INSTRUCTIONS TO FOLLOW.
Using the records below, output the stretch that opens with the line containing "QUDO_SLHDSA_verify : QUDO_SLHDSA" and closes with the line containing "fst r <> 0.", exactly and including both lines, with nothing more.
• • • • •
Lemma evolves_cast (f : list Z -> list Z) w : length (f (g_cast_status (w_core w))) = length (g_cast_status (w_core w)) ->
  evolves I w (on_core (fun c => set_g_cast_status (f (g_cast_status c)) c) w).
Proof.
  intros Hlen. constructor; auto; [| apply rtc_refl].
  exists (g_module_state (w_core w)), (g_error_reason (w_core w)), (f (g_cast_status (w_core w))).
  split; [now destruct w as [[]] | auto].
Qed.

Lemma quiet_set_cast i v : quiet_op (fun _ => True) (qudo_pqc_set_cast_status i v).
Proof.
  apply quiet_when, quiet_modify; [| reflexivity | reflexivity]. intros w. apply (evolves_cast (fun c => wr c (Z.to_nat i) v)). apply length_wr.
Qed.

Lemma quiet_malloc n : quiet_op (fun _ => True) (qudo_malloc n).
Proof.
  unfold qudo_malloc. destruct (Nat.eqb n 0); [now apply quiet_ret |]. eapply quiet_bind; [now apply (quiet_gets (fun _ => True)) |]. intros m _.
  eapply quiet_bind; [| intros; now apply quiet_ret]. apply quiet_modify; [intros; apply evolves_env | reflexivity | reflexivity].
Qed.

(** Marking a self-test as passed. *)
Lemma quiet_post (f : post_t -> post_t) :
  (forall p, g_post_drbg_kat_passed p = 1 -> g_post_drbg_kat_passed (f p) = 1) ->
  (forall p, g_post_integrity_passed p = 1 -> g_post_integrity_passed (f p) = 1) ->
  quiet_op (fun _ => True) (modify (on_post f)).
Proof.
  intros H1 H2. apply quiet_modify; [| reflexivity | reflexivity]. intros w. constructor; cbn; auto; [| apply rtc_refl].
  exists (g_module_state (w_core w)), (g_error_reason (w_core w)), (g_cast_status (w_core w)). split; [apply core_id | auto].
Qed.

(** A loop over tests that stops at the first failure. *)
Fixpoint all_tests {T} (body : T -> M bool) (ts : list T) : M Z :=
  match ts with
  | [] => mret 1
  | t :: ts => ok ← body t; if ok : bool then all_tests body ts else mret 0
  end.

Lemma safe_tests {T} (body : T -> M bool) ts : (forall t, safe_op (fun ok => ok = false) (body t)) ->
  safe_op (fun ok => ok = 0) (all_tests body ts).
Proof.
  intros Hb. induction ts as [|t ts IH]; cbn [all_tests]; [apply safe_ret |].
  eapply safe_bind; [apply Hb | intros [|]; [exact IH | apply safe_ret] |]. intros ok ->. now apply quiet_ret.
Qed.
End Safe.

(** ** The algorithm wrappers *)

(** The part of the objects the self-tests read. *)
Record QUDO_KEM := mk_kem {
  kem_algorithm_name : string; kem_security_level : Z;
  kem_length_public_key : nat; kem_length_secret_key : nat;
  kem_length_ciphertext : nat; kem_length_shared_secret : nat }.
Record QUDO_MLDSA := mk_mldsa {
  mldsa_algorithm_name : string;
  mldsa_length_public_key : nat; mldsa_length_secret_key : nat; mldsa_length_signature : nat }.
Record QUDO_SLHDSA := mk_slhdsa {
  slhdsa_algorithm_name : string;
  slhdsa_length_public_key : nat; slhdsa_length_secret_key : nat; slhdsa_length_signature : nat }.

(** Status 0 is success; the other results are the contents of the caller's buffers afterwards. *)
Class AlgOps := {
  QUDO_KEM_new : string -> M (option QUDO_KEM);
  QUDO_KEM_keypair : QUDO_KEM -> M (Z * (bytes * bytes));
  QUDO_KEM_keypair_from_seed : QUDO_KEM -> bytes -> M (Z * (bytes * bytes));
  QUDO_KEM_encaps : QUDO_KEM -> bytes -> M (Z * (bytes * bytes));
  QUDO_KEM_encaps_derand : QUDO_KEM -> bytes -> bytes -> M (Z * (bytes * bytes));
  QUDO_KEM_decaps : QUDO_KEM -> bytes -> bytes -> M (Z * bytes);
  QUDO_MLDSA_new : string -> M (option QUDO_MLDSA);
  QUDO_MLDSA_keypair : QUDO_MLDSA -> M (Z * (bytes * bytes));
  QUDO_MLDSA_keypair_internal : QUDO_MLDSA -> bytes -> M (Z * (bytes * bytes));
  QUDO_MLDSA_sign_internal : QUDO_MLDSA -> bytes -> bytes -> bytes -> bytes -> Z -> M (Z * (bytes * nat));
  QUDO_MLDSA_verify_internal : QUDO_MLDSA -> bytes -> nat -> bytes -> bytes -> bytes -> Z -> M Z;
  QUDO_SLHDSA_new : string -> M (option QUDO_SLHDSA);
  QUDO_SLHDSA_keypair : QUDO_SLHDSA -> M (Z * (bytes * bytes));
  QUDO_SLHDSA_keypair_internal : QUDO_SLHDSA -> bytes -> bytes -> bytes -> M (Z * (bytes * bytes));
  QUDO_SLHDSA_sign : QUDO_SLHDSA -> nat -> bytes -> bytes -> M (Z * (bytes * nat));
  QUDO_SLHDSA_sign_ex : QUDO_SLHDSA -> nat -> bytes -> option bytes -> option bytes -> bytes -> M (Z * (bytes * nat));
  QUDO_SLHDSA_verify : QUDO_SLHDSA -> bytes -> bytes -> nat -> bytes -> M Z }.

(** Failures, as the wrappers report them. *)
Definition null {A} (r : option A) : Prop := r = None.
Definition bad_rc {A} (r : Z * A) : Prop := fst r <> 0.

(** What the self-tests rely on: every call finishes and is well-behaved, and a call that moves a self-testing module to ERROR
    (the health tests of a reseed, a failed pairwise test) returns a failure. *)
Class AlgOpsOk {E : Env} {B : BuildConfig} (I : AesImpl) (A : AlgOps) : Prop := {
  kem_new_safe n : safe_op I null (QUDO_KEM_new n);
  kem_keypair_safe k : safe_op I bad_rc (QUDO_KEM_keypair k);
  kem_keypair_from_seed_safe k s : safe_op I bad_rc (QUDO_KEM_keypair_from_seed k s);
  kem_encaps_safe k pk : safe_op I bad_rc (QUDO_KEM_encaps k pk);
  kem_encaps_derand_safe k pk e : safe_op I bad_rc (QUDO_KEM_encaps_derand k pk e);
  kem_decaps_safe k c sk : safe_op I bad_rc (QUDO_KEM_decaps k c sk);
  mldsa_new_safe n : safe_op I null (QUDO_MLDSA_new n);
  mldsa_keypair_safe k : safe_op I bad_rc (QUDO_MLDSA_keypair k);
  mldsa_keypair_internal_safe k s : safe_op I bad_rc (QUDO_MLDSA_keypair_internal k s);
  mldsa_sign_internal_safe k m p r sk x : safe_op I bad_rc (QUDO_MLDSA_sign_internal k m p r sk x);
  mldsa_verify_internal_safe k s n m p pk x : safe_op I (fun rc => rc <> 0) (QUDO_MLDSA_verify_internal k s n m p pk x);
  slhdsa_new_safe n : safe_op I null (QUDO_SLHDSA_new n);
  slhdsa_keypair_safe k : safe_op I bad_rc (QUDO_SLHDSA_keypair k);
  slhdsa_keypair_internal_safe k a b c : safe_op I bad_rc (QUDO_SLHDSA_keypair_internal k a b c);
  slhdsa_sign_safe k n m sk : safe_op I bad_rc (QUDO_SLHDSA_sign k n m sk);
  slhdsa_sign_ex_safe k n m c r sk : safe_op I bad_rc (QUDO_SLHDSA_sign_ex k n m c r sk);
  slhdsa_verify_safe k m s n pk : safe_op I (fun rc => rc <> 0) (QUDO_SLHDSA_verify k m s n pk) }.

Create HintDb safe.
#[export] Hint Resolve quiet_st_begin quiet_st_end quiet_st_corrupt quiet_set_cast quiet_malloc : safe.
#[export] Hint Resolve kem_new_safe kem_keypair_safe kem_keypair_from_seed_safe kem_encaps_safe
  kem_encaps_derand_safe kem_decaps_safe mldsa_new_safe mldsa_keypair_safe mldsa_keypair_internal_safe
  mldsa_sign_internal_safe mldsa_verify_internal_safe slhdsa_new_safe slhdsa_keypair_safe
  slhdsa_keypair_internal_safe slhdsa_sign_safe slhdsa_sign_ex_safe slhdsa_verify_safe : safe.

(** Severities in range. *)
Ltac severity := unfold QUDO_SEV_INFO, QUDO_SEV_WARN, QUDO_SEV_ERROR, QUDO_SEV_FATAL in *; lia.

Ltac quiet_base := first [solve [eauto with safe] | apply quiet_audit; severity | now apply quiet_ret | now apply (quiet_gets _ (fun _ => True))].

(** [quiet_step] proves [quiet_op G m] along the code of [m], after the failure recorded in the context. *)
Ltac quiet_step :=
  match goal with
  | |- quiet_op _ _ (mret _) => apply quiet_ret; first [reflexivity | assumption | exact Logic.I]
  | |- quiet_op _ _ (mbind _ _) => eapply quiet_bind; [quiet_base | intros ? ?]
  | H : ?r = None |- quiet_op _ _ (match ?r with Some _ => _ | None => _ end) => rewrite H
  | H : bad_rc ?r |- quiet_op _ _ (let '(_, _) := ?r in _) => destruct r as [? [? ?]] || destruct r as [? ?]; unfold bad_rc in H; cbn [fst] in H
  | H : ?rc <> 0 |- quiet_op _ _ _ => rewrite (proj2 (Z.eqb_neq _ _) H); cbn [negb orb]
  | H : ?ok = 0 |- context [?ok =? 0] => rewrite H; cbn [Z.eqb negb]
  | H : ?ok = false |- context [negb ?ok] => rewrite H; cbn [negb]
  | |- quiet_op _ _ _ => quiet_base
  end.

(** [safe_step] proves [safe_op F m] along the code of [m]. *)
Ltac safe_step :=
  match goal with
  | |- safe_op _ _ (mret _) => apply safe_ret
  | |- safe_op _ _ (mbind _ (gets _)) => eapply safe_bind_quiet; [now apply (quiet_gets _ (fun _ => True)) | intros ? ?]
  | |- safe_op _ _ (mbind _ _) =>
      first [ eapply safe_bind_quiet; [quiet_base | intros ? ?]
            | eapply safe_bind; [solve [eauto with safe] | intros ? | intros ? ?; unfold null in *; solve [repeat quiet_step]] ]
  | |- safe_op _ _ (if ?b then _ else _) => destruct b
  | |- safe_op _ _ (match ?x with _ => _ end) => destruct x
  | |- safe_op _ _ _ => first [solve [eauto with safe] | eapply quiet_safe; quiet_base]
  end.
• • • • •
TASK RESPONSE.
  QUDO_SLHDSA_verify : QUDO_SLHDSA -> bytes -> bytes -> nat -> bytes -> M Z }.

(** Failures, as the wrappers report them. *)
Definition null {A} (r : option A) : Prop := r = None.
Definition bad_rc {A} (r : Z * A) : Prop := fst r <> 0.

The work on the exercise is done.